• **WHAT TO WORK ON**
Report each line of the data that includes the word "counters".

*** GIVEN DATA ***

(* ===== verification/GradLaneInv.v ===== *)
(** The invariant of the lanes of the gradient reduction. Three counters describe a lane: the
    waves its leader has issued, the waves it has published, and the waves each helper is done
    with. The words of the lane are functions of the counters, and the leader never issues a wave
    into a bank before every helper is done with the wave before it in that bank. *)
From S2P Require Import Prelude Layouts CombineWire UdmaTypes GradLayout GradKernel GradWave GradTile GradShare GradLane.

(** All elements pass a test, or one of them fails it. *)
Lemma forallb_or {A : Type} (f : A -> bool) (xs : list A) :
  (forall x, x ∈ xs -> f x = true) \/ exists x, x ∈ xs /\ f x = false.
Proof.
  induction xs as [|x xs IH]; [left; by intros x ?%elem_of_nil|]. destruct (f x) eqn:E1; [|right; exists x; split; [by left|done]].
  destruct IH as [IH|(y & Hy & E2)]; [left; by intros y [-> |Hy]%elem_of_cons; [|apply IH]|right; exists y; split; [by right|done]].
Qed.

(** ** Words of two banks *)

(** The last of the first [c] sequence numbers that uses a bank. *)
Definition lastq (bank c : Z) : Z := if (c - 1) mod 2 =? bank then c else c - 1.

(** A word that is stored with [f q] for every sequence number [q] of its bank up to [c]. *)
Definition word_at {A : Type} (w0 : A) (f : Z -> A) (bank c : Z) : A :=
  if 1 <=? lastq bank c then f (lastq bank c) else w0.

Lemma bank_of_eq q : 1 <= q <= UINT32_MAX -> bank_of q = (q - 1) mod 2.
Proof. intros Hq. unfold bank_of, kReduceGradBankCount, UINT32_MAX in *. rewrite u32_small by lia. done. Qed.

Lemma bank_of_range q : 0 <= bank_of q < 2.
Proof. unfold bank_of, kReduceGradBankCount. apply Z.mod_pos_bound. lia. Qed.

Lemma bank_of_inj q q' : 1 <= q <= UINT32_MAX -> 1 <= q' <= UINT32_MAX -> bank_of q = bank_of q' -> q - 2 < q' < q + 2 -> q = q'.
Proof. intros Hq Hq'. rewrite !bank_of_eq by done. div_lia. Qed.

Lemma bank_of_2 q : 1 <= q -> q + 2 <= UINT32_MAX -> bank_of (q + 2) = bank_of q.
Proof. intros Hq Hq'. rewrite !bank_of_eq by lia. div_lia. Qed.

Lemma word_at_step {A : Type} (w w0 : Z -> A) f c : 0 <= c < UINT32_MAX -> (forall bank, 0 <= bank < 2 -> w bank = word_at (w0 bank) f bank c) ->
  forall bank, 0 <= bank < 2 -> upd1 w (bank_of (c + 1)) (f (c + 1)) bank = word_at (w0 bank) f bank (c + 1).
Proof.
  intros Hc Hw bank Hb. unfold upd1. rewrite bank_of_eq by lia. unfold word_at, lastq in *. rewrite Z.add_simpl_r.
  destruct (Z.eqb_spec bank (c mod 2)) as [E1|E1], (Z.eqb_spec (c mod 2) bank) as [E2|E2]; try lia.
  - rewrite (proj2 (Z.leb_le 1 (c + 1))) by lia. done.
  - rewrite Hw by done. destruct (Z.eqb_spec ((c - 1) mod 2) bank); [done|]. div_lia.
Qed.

***
*** GIVEN DATA ***

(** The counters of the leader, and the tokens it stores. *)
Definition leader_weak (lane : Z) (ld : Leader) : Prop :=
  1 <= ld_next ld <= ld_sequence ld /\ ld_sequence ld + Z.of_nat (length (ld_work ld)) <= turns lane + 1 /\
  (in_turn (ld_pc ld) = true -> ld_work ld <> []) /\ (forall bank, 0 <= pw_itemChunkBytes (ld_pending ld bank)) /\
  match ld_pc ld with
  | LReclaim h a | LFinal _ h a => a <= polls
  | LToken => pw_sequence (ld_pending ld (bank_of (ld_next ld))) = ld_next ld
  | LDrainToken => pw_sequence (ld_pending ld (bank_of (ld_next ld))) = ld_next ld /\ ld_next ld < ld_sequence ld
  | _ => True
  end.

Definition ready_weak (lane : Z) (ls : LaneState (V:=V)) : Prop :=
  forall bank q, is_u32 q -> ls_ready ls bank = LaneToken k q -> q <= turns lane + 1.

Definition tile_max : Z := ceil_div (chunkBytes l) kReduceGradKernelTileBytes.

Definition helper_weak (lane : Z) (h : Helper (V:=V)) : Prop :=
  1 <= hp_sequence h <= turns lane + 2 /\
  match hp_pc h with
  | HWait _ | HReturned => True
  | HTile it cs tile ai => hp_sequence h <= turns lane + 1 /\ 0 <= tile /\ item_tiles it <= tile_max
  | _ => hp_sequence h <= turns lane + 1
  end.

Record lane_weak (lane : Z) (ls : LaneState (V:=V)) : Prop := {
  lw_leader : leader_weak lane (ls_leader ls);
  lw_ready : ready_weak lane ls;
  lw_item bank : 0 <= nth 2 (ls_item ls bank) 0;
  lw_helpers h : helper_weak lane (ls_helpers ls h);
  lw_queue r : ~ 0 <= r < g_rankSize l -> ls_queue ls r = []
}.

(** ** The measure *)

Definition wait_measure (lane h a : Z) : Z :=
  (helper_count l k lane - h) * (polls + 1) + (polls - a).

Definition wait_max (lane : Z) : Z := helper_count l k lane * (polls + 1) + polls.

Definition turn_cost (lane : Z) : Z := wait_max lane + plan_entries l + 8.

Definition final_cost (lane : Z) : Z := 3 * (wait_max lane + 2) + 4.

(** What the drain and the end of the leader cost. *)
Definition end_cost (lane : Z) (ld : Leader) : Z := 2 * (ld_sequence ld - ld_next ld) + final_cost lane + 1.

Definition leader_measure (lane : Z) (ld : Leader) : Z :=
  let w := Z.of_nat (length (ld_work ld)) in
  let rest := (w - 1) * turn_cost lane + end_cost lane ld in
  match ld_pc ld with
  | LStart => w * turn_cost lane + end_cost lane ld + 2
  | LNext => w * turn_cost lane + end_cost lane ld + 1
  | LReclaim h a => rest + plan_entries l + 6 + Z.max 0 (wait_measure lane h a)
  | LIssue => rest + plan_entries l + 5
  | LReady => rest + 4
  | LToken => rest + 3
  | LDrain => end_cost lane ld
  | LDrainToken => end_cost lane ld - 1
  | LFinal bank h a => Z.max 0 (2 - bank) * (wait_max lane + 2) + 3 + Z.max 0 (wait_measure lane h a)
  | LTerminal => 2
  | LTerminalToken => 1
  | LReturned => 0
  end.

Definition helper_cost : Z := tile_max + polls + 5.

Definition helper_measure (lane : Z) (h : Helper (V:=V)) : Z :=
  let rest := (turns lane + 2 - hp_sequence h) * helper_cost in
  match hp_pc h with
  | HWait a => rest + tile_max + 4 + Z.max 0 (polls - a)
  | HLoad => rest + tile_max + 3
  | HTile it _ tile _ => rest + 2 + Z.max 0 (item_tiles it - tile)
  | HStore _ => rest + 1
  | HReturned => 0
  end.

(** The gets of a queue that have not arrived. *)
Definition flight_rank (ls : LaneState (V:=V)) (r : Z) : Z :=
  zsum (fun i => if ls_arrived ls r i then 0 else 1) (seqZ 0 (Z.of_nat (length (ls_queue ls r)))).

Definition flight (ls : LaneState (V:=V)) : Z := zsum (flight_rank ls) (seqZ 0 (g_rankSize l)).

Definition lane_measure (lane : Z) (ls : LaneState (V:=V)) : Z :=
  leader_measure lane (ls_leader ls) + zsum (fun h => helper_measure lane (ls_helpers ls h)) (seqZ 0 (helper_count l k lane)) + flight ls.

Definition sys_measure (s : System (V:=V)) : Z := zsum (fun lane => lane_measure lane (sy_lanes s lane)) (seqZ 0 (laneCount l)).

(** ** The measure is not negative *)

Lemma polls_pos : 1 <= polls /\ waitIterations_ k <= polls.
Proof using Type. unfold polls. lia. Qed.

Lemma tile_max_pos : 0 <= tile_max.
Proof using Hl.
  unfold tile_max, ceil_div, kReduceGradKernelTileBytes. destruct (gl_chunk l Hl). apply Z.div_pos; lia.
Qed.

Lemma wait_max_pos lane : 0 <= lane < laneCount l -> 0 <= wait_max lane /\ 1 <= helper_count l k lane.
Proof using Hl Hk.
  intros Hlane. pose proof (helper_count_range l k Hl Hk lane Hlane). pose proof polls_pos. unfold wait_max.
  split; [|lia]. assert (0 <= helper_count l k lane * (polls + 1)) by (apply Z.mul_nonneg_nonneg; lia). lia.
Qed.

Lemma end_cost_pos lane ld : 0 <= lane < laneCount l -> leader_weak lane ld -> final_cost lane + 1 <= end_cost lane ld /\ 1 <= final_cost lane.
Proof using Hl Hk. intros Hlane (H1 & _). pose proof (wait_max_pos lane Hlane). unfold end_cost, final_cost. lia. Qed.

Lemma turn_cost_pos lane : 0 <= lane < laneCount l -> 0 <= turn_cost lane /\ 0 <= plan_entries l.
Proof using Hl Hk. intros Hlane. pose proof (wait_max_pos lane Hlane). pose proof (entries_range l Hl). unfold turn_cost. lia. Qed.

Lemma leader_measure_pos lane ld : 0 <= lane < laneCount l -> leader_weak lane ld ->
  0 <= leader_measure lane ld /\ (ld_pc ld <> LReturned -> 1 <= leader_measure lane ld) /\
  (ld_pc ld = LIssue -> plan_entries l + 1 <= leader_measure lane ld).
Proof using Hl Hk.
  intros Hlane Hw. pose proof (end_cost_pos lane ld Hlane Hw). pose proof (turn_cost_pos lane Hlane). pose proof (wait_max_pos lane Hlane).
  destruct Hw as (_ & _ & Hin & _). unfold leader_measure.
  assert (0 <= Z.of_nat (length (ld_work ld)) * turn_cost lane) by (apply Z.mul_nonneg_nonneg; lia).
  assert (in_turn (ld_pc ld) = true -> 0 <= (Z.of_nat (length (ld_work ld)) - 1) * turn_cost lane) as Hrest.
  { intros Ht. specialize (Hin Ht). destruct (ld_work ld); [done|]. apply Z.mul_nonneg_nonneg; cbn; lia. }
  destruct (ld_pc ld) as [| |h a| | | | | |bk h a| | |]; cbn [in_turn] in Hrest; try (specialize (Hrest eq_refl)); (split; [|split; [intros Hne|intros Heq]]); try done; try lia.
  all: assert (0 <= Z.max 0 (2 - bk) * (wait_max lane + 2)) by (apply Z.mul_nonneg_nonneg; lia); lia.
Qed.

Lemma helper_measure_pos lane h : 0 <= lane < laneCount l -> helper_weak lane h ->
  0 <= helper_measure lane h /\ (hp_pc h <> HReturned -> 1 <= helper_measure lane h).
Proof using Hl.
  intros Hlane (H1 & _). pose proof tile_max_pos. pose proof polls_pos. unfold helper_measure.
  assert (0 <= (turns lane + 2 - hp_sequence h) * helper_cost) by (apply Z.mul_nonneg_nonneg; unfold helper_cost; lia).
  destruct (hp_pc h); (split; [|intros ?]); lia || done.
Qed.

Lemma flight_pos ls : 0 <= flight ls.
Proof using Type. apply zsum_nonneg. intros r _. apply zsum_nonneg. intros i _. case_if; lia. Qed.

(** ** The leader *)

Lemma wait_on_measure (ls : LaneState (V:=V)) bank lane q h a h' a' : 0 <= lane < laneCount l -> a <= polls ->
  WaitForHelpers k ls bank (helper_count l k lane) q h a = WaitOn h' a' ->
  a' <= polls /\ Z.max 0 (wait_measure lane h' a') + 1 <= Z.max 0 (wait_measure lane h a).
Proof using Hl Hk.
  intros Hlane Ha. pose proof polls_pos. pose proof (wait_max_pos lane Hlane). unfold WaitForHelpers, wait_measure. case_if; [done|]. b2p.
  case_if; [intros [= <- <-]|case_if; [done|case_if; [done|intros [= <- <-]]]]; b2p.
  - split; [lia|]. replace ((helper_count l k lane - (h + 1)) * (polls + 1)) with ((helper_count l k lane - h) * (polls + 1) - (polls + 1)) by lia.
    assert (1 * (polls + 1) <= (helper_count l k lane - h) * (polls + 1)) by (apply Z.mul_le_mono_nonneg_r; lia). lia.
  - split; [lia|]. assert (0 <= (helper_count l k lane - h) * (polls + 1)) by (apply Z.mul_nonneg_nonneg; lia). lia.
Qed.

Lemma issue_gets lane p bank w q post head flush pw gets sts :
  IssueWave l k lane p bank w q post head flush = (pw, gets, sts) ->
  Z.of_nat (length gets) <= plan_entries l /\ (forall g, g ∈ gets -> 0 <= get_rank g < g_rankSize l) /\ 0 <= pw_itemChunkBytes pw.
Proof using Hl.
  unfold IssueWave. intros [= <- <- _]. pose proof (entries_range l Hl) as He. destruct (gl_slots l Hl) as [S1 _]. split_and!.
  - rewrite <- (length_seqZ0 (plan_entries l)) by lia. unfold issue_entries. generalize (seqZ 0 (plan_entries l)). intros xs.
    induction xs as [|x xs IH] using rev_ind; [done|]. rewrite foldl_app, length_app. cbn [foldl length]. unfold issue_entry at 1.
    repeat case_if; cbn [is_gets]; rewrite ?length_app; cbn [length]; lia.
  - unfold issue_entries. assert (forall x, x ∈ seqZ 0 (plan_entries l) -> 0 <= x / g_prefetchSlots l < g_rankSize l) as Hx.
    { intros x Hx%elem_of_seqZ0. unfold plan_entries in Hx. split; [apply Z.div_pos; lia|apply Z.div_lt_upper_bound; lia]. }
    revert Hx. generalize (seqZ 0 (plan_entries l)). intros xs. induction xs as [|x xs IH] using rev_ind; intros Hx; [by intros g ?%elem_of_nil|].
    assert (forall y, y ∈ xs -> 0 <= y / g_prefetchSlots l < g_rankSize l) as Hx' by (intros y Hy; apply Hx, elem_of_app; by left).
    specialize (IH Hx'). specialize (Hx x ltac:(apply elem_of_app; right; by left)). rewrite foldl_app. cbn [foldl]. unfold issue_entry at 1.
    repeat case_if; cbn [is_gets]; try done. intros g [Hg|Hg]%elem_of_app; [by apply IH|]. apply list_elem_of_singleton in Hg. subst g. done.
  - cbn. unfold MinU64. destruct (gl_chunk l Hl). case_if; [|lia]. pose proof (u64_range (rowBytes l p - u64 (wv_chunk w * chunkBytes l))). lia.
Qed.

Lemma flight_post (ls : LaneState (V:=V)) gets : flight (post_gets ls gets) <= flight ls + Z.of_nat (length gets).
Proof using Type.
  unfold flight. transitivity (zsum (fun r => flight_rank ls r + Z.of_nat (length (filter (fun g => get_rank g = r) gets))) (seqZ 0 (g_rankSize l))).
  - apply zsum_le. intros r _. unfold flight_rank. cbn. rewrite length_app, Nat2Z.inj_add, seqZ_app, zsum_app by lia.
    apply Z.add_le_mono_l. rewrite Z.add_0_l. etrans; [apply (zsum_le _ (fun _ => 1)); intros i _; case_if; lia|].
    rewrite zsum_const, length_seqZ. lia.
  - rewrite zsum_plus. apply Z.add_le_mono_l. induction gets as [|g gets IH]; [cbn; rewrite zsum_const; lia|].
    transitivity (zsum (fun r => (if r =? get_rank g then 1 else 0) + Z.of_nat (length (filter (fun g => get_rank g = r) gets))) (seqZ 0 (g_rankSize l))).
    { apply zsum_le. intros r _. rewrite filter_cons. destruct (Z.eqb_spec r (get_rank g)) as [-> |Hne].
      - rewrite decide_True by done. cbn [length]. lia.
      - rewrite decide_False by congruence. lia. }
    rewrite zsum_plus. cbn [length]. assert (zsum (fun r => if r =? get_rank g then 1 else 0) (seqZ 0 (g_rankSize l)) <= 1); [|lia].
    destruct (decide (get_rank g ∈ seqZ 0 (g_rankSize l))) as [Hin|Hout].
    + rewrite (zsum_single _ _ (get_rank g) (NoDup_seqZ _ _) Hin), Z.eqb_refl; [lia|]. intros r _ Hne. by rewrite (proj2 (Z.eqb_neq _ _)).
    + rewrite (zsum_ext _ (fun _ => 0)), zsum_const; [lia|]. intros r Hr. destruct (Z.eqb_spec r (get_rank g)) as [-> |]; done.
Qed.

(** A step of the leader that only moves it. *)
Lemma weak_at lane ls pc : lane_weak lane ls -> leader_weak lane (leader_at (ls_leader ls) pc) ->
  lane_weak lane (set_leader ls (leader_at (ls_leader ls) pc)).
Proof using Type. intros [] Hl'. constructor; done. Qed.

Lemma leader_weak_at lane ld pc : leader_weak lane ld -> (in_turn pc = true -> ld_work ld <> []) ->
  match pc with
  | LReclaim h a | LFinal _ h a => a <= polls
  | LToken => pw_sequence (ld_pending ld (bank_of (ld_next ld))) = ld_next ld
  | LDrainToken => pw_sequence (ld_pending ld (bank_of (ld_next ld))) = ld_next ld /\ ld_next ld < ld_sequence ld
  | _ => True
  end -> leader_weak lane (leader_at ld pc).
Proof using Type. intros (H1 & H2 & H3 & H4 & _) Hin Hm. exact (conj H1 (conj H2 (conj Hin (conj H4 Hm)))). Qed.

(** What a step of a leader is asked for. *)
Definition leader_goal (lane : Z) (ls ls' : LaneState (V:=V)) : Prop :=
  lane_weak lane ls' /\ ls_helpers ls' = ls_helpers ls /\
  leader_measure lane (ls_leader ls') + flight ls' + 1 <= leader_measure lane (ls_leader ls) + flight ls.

***

• **WRITTEN RESPONSE**
(** The invariant of the lanes of the gradient reduction. Three counters describe a lane: the
    with. The words of the lane are functions of the counters, and the leader never issues a wave
(** The counters of the leader, and the tokens it stores. *)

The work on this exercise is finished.